A FUZZY COMBINED FORECASTING MODEL OF COAL SPONTANEOUS COMBUSTION
Pengtao Jia1, Jun Deng2, Shuhui Liang1
1School of Computer Science and Technology, Xi’an University of Science and Technology, Xi’an Shaanxi 710054, China
2School of Energy Engineering, Xi’an University of Science and Technology, Xi’an Shaanxi 710054, China
This paper focuses on the effective analysis of the coal spontaneous combustion monitoring data, so as to realize the accurate and reliable coal spontaneous combustion limit parameter prediction. Firstly, a weighted multimember fuzzy operation model was constructed.
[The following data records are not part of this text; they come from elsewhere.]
(** Two catalogues of one size whose clamped counts compare alike get the
    same [arg] labels. *)
Lemma arg_labels_order_invariant (self1 self2 : t) :
  label_strategy self1 = "arg"%string ->
  label_strategy self2 = "arg"%string ->
  label_count self1 = label_count self2 ->
  n_items self1 = n_items self2 ->
  (0 < n_items self1)%nat ->
  (forall i j, (i < n_items self1)%nat -> (j < n_items self1)%nat ->
     (clamp (item_cnt self1) i <=? clamp (item_cnt self1) j) =
     (clamp (item_cnt self2) i <=? clamp (item_cnt self2) j)) ->
  cal_popular self1 = cal_popular self2.
Proof.
  intros Hs1 Hs2 Hlc Hn Hpos Hord.
  rewrite !cal_popular_arg by (done || lia).
  rewrite Hlc, Hn. do 2 f_equal.
  unfold argsort, argsort_by. rewrite !clamped_counts_length, <- Hn.
  apply foldr_insert_idx_ext.
  intros i j Hi%elem_of_seq Hj%elem_of_seq.
  rewrite !clamped_counts_lookup by lia. simpl. apply Hord; lia.
Qed.

End ArgFacts.

Module ArgOrder.
Import SequentialRecommender ArgFacts.



End ArgOrder.

Module ArgClaims.
Import SequentialRecommender.

(** C2, at the catalogue with counts [3, 1, 2] and bucket count 3.  The
    code labels position [i] from [argsort[i]], the index of the item
    that is [i]-th in ascending order, and returns [1, 2, 0]; the ranks
    of the three items are [2, 0, 1] and the labels of the claim are
    [2, 0, 1].  The most popular item (item 0) gets label 1 and the least
    popular one (item 1) gets label 2.  Binary64 division agrees with the
    exact rounding on each quotient. *)
Theorem arg_labels_use_argsort_not_rank :
  cal_popular (mk 3 (counter_of_list [3; 1; 2]) "arg" 3 ratio_0_4) = Ok [1; 2; 0]
  /\ clamped_counts (mk 3 (counter_of_list [3; 1; 2]) "arg" 3 ratio_0_4) = [3; 1; 2]
  /\ argsort [3; 1; 2] = [1; 2; 0]%nat
  /\ rank_of [3; 1; 2] <$> [0; 1; 2]%nat = [2; 0; 1]%nat
  /\ arg_labels_by_rank 3 [3; 1; 2] = [2; 0; 1]
  /\ (fun r => float_round_div (3 * r) 3) <$> [1; 2; 0] = [Ok 1; Ok 2; Ok 0].
Proof. repeat split; vm_compute; reflexivity. Qed.

End ArgClaims.

(** ** The bias partition *)

Module BiasFacts.
Import PyFacts SequentialRecommender LabelFacts.

(** When every count reaches [bias_line], every item takes the first
    branch of the loop. *)
Lemma bias_loop_all_high (mid_i bias_line nobias_line : Z)
  (bias : list Z) (st : partition) (i : nat) :
  Forall (fun v => bias_line <= v) bias ->
  bias_loop mid_i bias_line nobias_line st i bias =
    mk_partition (bias_label st ++ replicate (length bias) 1)
                 (bias_idx st ++ seq i (length bias))
                 (bias_cnt st + Z.of_nat (length bias))
                 (nobias_cnt st).
Proof.
  intros H. revert st i.
  induction H as [|v bias Hv _ IH]; intros st i; simpl.
  - rewrite !app_nil_r, Z.add_0_r. by destruct st.
  - rewrite IH. unfold bias_step.
    replace (bias_line <=? v) with true by (symmetry; by apply Z.leb_le).
    simpl. rewrite <- !app_assoc. simpl. f_equal. lia.
Qed.

(** The first entry of the sorted counts is the smallest count. *)
Lemma sorted_head_least (l : list Z) (m : Z) :
  merge_sort Z.le l !! 0%nat = Some m ->
  m ∈ l /\ Forall (fun v => m <= v) l.
Proof.
  intros Hm.
  pose proof (merge_sort_Permutation Z.le l) as Hp.
  pose proof (StronglySorted_merge_sort Z.le l) as Hs.
  destruct (merge_sort Z.le l) as [|x s]; [discriminate|].
  injection Hm as ->.
  split.
  - rewrite <- Hp. set_solver.
  - rewrite <- Hp. apply StronglySorted_inv in Hs as [_ Hs].
    constructor; [lia | exact Hs].
Qed.

End BiasFacts.

Module BiasClaims.
Import PyFacts SequentialRecommender LabelFacts BiasFacts.

(** C9.  When [int(n_items * b_ratio)] is 0 and there is at least one
    item, [bias_line] is the smallest clamped count, every item gets bias
    label 1, and no item gets bias label 0. *)
Theorem zero_mid_index_labels_every_item (self : t) :
  (0 < n_items self)%nat ->
  mid_index (n_items self) (b_ratio self) = Ok 0 ->
  exists bias_line,
    getitem (merge_sort Z.le (clamped_counts self)) (- 0) = Ok bias_line
    /\ bias_line ∈ clamped_counts self
    /\ Forall (fun v => bias_line <= v) (clamped_counts self)
    /\ calcualte_bias_label self =
         Ok (mk_partition (replicate (n_items self) 1) (seq 0 (n_items self))
                          (Z.of_nat (n_items self)) 0).
Proof.
  intros Hn Hmid.
  pose proof (merge_sort_Permutation Z.le (clamped_counts self)) as Hp.
  pose proof (Permutation_length Hp) as Hlen.
  rewrite clamped_counts_length in Hlen.
  destruct (lookup_lt_is_Some_2 (merge_sort Z.le (clamped_counts self)) 0%nat
              ltac:(lia)) as [m Hm].
  pose proof (getitem_nat _ _ _ Hm) as Hget.
  change (Z.of_nat 0) with 0 in Hget.
  destruct (sorted_head_least _ _ Hm) as [Hin Hall].
  exists m. change (- 0) with 0. repeat split; try done.
  unfold calcualte_bias_label. rewrite Hlen, Hmid, bind_Ok.
  unfold bias_partition_at. change (- 0) with 0. rewrite Hget, !bind_Ok.
  rewrite bias_loop_all_high by done. simpl.
  by rewrite clamped_counts_length.
Qed.

Lemma zero_mid_index_labels_every_item_witness :
  exists bias_line,
    getitem (merge_sort Z.le
               (clamped_counts (mk 3 (counter_of_list [3; 1; 2]) "log" 10 ratio_0_1)))
            (- 0) = Ok bias_line
    /\ bias_line ∈ clamped_counts (mk 3 (counter_of_list [3; 1; 2]) "log" 10 ratio_0_1)
    /\ Forall (fun v => bias_line <= v)
              (clamped_counts (mk 3 (counter_of_list [3; 1; 2]) "log" 10 ratio_0_1))
    /\ calcualte_bias_label (mk 3 (counter_of_list [3; 1; 2]) "log" 10 ratio_0_1) =
         Ok (mk_partition [1; 1; 1] [0; 1; 2]%nat 3 0).
Proof.
  apply (zero_mid_index_labels_every_item
           (mk 3 (counter_of_list [3; 1; 2]) "log" 10 ratio_0_1));
    [simpl; lia | vm_compute; reflexivity].
Defined.

(** C3, at the counts [1, 2, 3, 4, 5] and ratio 0.4.  [mid_i] is 2,
    [bias_line] is [bias_bak[-2] = 4] and [nobias_line] is
    [bias_bak[2] = 3], the third smallest count: the items with counts 4
    and 5 get label 1, and the items with counts 1, 2 and 3 get label 0.
    The item with count 3 (index 2) is in the low partition, not
    excluded. *)
Theorem bias_partition_keeps_the_middle_item :
  mid_index 5 ratio_0_4 = Ok 2
  /\ clamped_counts (mk 5 (counter_of_list [1; 2; 3; 4; 5]) "log" 10 ratio_0_4)
     = [1; 2; 3; 4; 5]
  /\ getitem (merge_sort Z.le [1; 2; 3; 4; 5]) (- 2) = Ok 4
  /\ getitem (merge_sort Z.le [1; 2; 3; 4; 5]) 2 = Ok 3
  /\ calcualte_bias_label (mk 5 (counter_of_list [1; 2; 3; 4; 5]) "log" 10 ratio_0_4)
     = Ok (mk_partition [0; 0; 0; 1; 1] [0; 1; 2; 3; 4]%nat 2 3).
Proof. repeat split; vm_compute; reflexivity. Qed.

End BiasClaims.

(** ** Broadcasting *)

Module TorchFacts.
Import PyFacts.

Section facts.
Context {F : Type}.

Lemma mapR_fmap {A B C} (f : B -> result C) (h : A -> B) (g : A -> C) (l : list A) :
  (forall x, f (h x) = Ok (g x)) -> mapR f (h <$> l) = Ok (g <$> l).
Proof.
  intros H. induction l as [|x l IH]; [done|].
  rewrite !fmap_cons. cbn [mapR]. by rewrite H, bind_Ok, IH.
Qed.

Lemma mapR_ok {A B} (f : A -> result B) (g : A -> B) (l : list A) :
  (forall x, f x = Ok (g x)) -> mapR f l = Ok (g <$> l).
Proof.
  intros H. rewrite <- (list_fmap_id l) at 1. by apply mapR_fmap.
Qed.

Lemma mapR_length {A B} (f : A -> result B) (l : list A) (l' : list B) :
  mapR f l = Ok l' -> length l' = length l.
Proof.
  revert l'. induction l as [|x l IH]; intros l'; simpl.
  - by intros [= <-].
  - intros (y & _ & (ys & Hys & [= <-])%bind_ok)%bind_ok.
    simpl. f_equal. by apply IH.
Qed.

Lemma zipR_fmap {A B C D} (f : B -> C -> result D)
  (h1 : A -> B) (h2 : A -> C) (g : A -> D) (l : list A) :
  (forall x, f (h1 x) (h2 x) = Ok (g x)) ->
  zipR f (h1 <$> l) (h2 <$> l) = Ok (g <$> l).
Proof.
  intros H. induction l as [|x l IH]; [done|].
  rewrite !fmap_cons. cbn [zipR]. by rewrite H, bind_Ok, IH.
Qed.

Lemma zipR_pure {A B C} (g : A -> B -> C) (la : list A) (lb : list B) :
  zipR (fun x y => Ok (g x y)) la lb = Ok (zip_with g la lb).
Proof.
  revert lb. induction la as [|x la IH]; intros [|y lb]; simpl; try done.
  by rewrite IH.
Qed.

Lemma bcast_same {A B C} (g : A -> B -> result C) (la : list A) (lb : list B) :
  length la = length lb -> bcast g la lb = zipR g la lb.
Proof. intros H. unfold bcast. by rewrite H, Nat.eqb_refl. Qed.

Lemma bcast_single_r {A B C} (g : A -> B -> result C) (la : list A) (b : B) :
  bcast g la [b] = mapR (fun a => g a b) la.
Proof.
  unfold bcast. destruct la as [|a [|a' la]]; simpl; try done;
    try by destruct (g a b).
Qed.

Lemma bcast_single_l {A B C} (g : A -> B -> result C) (a : A) (lb : list B) :
  bcast g [a] lb = mapR (g a) lb.
Proof.
  unfold bcast. destruct lb as [|b [|b' lb]]; simpl; try done;
    try by destruct (g a b).
Qed.

Lemma bvec_same (f : F -> F -> F) (u v : list F) :
  length u = length v -> bvec f u v = Ok (zip_with f u v).
Proof. intros H. unfold bvec. by rewrite bcast_same, zipR_pure. Qed.

Lemma bvec_single_r (f : F -> F -> F) (u : list F) (y : F) :
  bvec f u [y] = Ok ((fun x => f x y) <$> u).
Proof. unfold bvec. rewrite bcast_single_r. by apply mapR_ok. Qed.

Lemma bvec_single_l (f : F -> F -> F) (x : F) (v : list F) :
  bvec f [x] v = Ok (f x <$> v).
Proof. unfold bvec. rewrite bcast_single_l. by apply mapR_ok. Qed.

Lemma bdim_same (c : nat) : bdim c c = Ok c.
Proof. unfold bdim. by rewrite Nat.eqb_refl. Qed.

Lemma bdim_1_r (c : nat) : bdim c 1 = Ok c.
Proof. unfold bdim. by destruct (c =? 1)%nat. Qed.

Lemma bdim_1_l (c : nat) : bdim 1 c = Ok c.
Proof.
  unfold bdim. destruct (1 =? c)%nat eqn:E; [|done].
  by apply Nat.eqb_eq in E as <-.
Qed.

Lemma squeeze1_T1 (v : list F) : length v <> 1%nat -> squeeze1 v = T1 v.
Proof. by destruct v as [|x [|y v]]. Qed.

Lemma concat_singletons {A} (g : A -> F) (l : list A) :
  concat ((fun x => [g x]) <$> l) = g <$> l.
Proof. induction l as [|x l IH]; csimpl; [done | by rewrite IH]. Qed.

Lemma zip_with_fmap_same {A B C D} (f : B -> C -> D)
  (h1 : A -> B) (h2 : A -> C) (l : list A) :
  zip_with f (h1 <$> l) (h2 <$> l) = (fun x => f (h1 x) (h2 x)) <$> l.
Proof. induction l as [|x l IH]; csimpl; [done | by rewrite IH]. Qed.

(** The indices which [topk] returns for one row. *)
Lemma insert_desc_length (ltb : F -> F -> bool) (p : F * nat) (s : list (F * nat)) :
  length (insert_desc ltb p s) = S (length s).
Proof.
  induction s as [|q s IH]; simpl; [done|].
  destruct (ltb p.1 q.1); simpl; [by rewrite IH | done].
Qed.

Lemma foldr_insert_desc_length (ltb : F -> F -> bool) (ps : list (F * nat)) :
  length (foldr (insert_desc ltb) [] ps) = length ps.
Proof.
  induction ps as [|p ps IH]; simpl; [done|].
  by rewrite insert_desc_length, IH.
Qed.

Lemma topk_row_length (ltb : F -> F -> bool) (k : nat) (row : list F) (i : list nat) :
  topk_row ltb k row = Ok i -> length i = k.
Proof.
  unfold topk_row. destruct (length row <? k)%nat eqn:E; [discriminate|].
  intros [= <-]. apply Nat.ltb_ge in E.
  rewrite length_take, length_fmap, foldr_insert_desc_length, length_imap. lia.
Qed.

Lemma topk_indices_rows (ltb : F -> F -> bool) (k : nat) (t : tensor F)
  (idx : list (list nat)) :
  topk_indices ltb k t = Ok idx ->
  exists c rows, t = T2 c rows /\ length idx = length rows
                 /\ Forall (fun i => length i = k) idx.
Proof.
  destruct t as [x | v | c rows]; simpl; [discriminate | |].
  - by destruct (topk_row ltb k v).
  - destruct (c <? k)%nat; [discriminate|]. intros H.
    exists c, rows. split; [done|]. split; [by eapply mapR_length|].
    clear -H. revert idx H. induction rows as [|r rows IH]; intros idx; simpl.
    + by intros [= <-].
    + intros (i & Hi & (is' & His & [= <-])%bind_ok)%bind_ok.
      constructor; [by eapply topk_row_length | by apply IH].
Qed.

End facts.

End TorchFacts.

(** ** The debiased scores of [SASRecN] *)

Module ScoreFacts.
Import PyFacts TorchFacts SASRecN.

Section facts.
Context {F V : Type} `{!Kernel F V}.

Lemma user_score_spec (self : t F V) (seq : list V) :
  length seq <> 1%nat ->
  user_score self seq = Ok (T2 1 ((fun h => [user_of self h]) <$> seq)).
Proof.
  intros Hb. unfold user_score, squeeze.
  change (1 =? 1)%nat with true. rewrite orb_true_r.
  rewrite (concat_singletons (fun h => sigmoid (fc_user self h))).
  rewrite squeeze1_T1 by (by rewrite length_fmap).
  unfold unsqueeze. simpl. by rewrite <- list_fmap_compose.
Qed.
When the additive generator of the model changes, this model can generate new operation clusters. Based on it, a new combined forecasting model of coal spontaneous combustion limit parameter is proposed. The new model can use linear and nonlinear models as its single forecasting models. Its combination is variable and has good generalization ability. Then, the BP neural network model and the support vector machine were used as the single forecasting models of the new model. Finally, for realizing the optimal combination of single models, genetic algorithm and least square method were used to evaluate parameters of new model. The experimental analysis shows that the new model leads to less error and better performance than single models. It can be concluded that the new combined forecasting model is suitable for coal spontaneous combustion.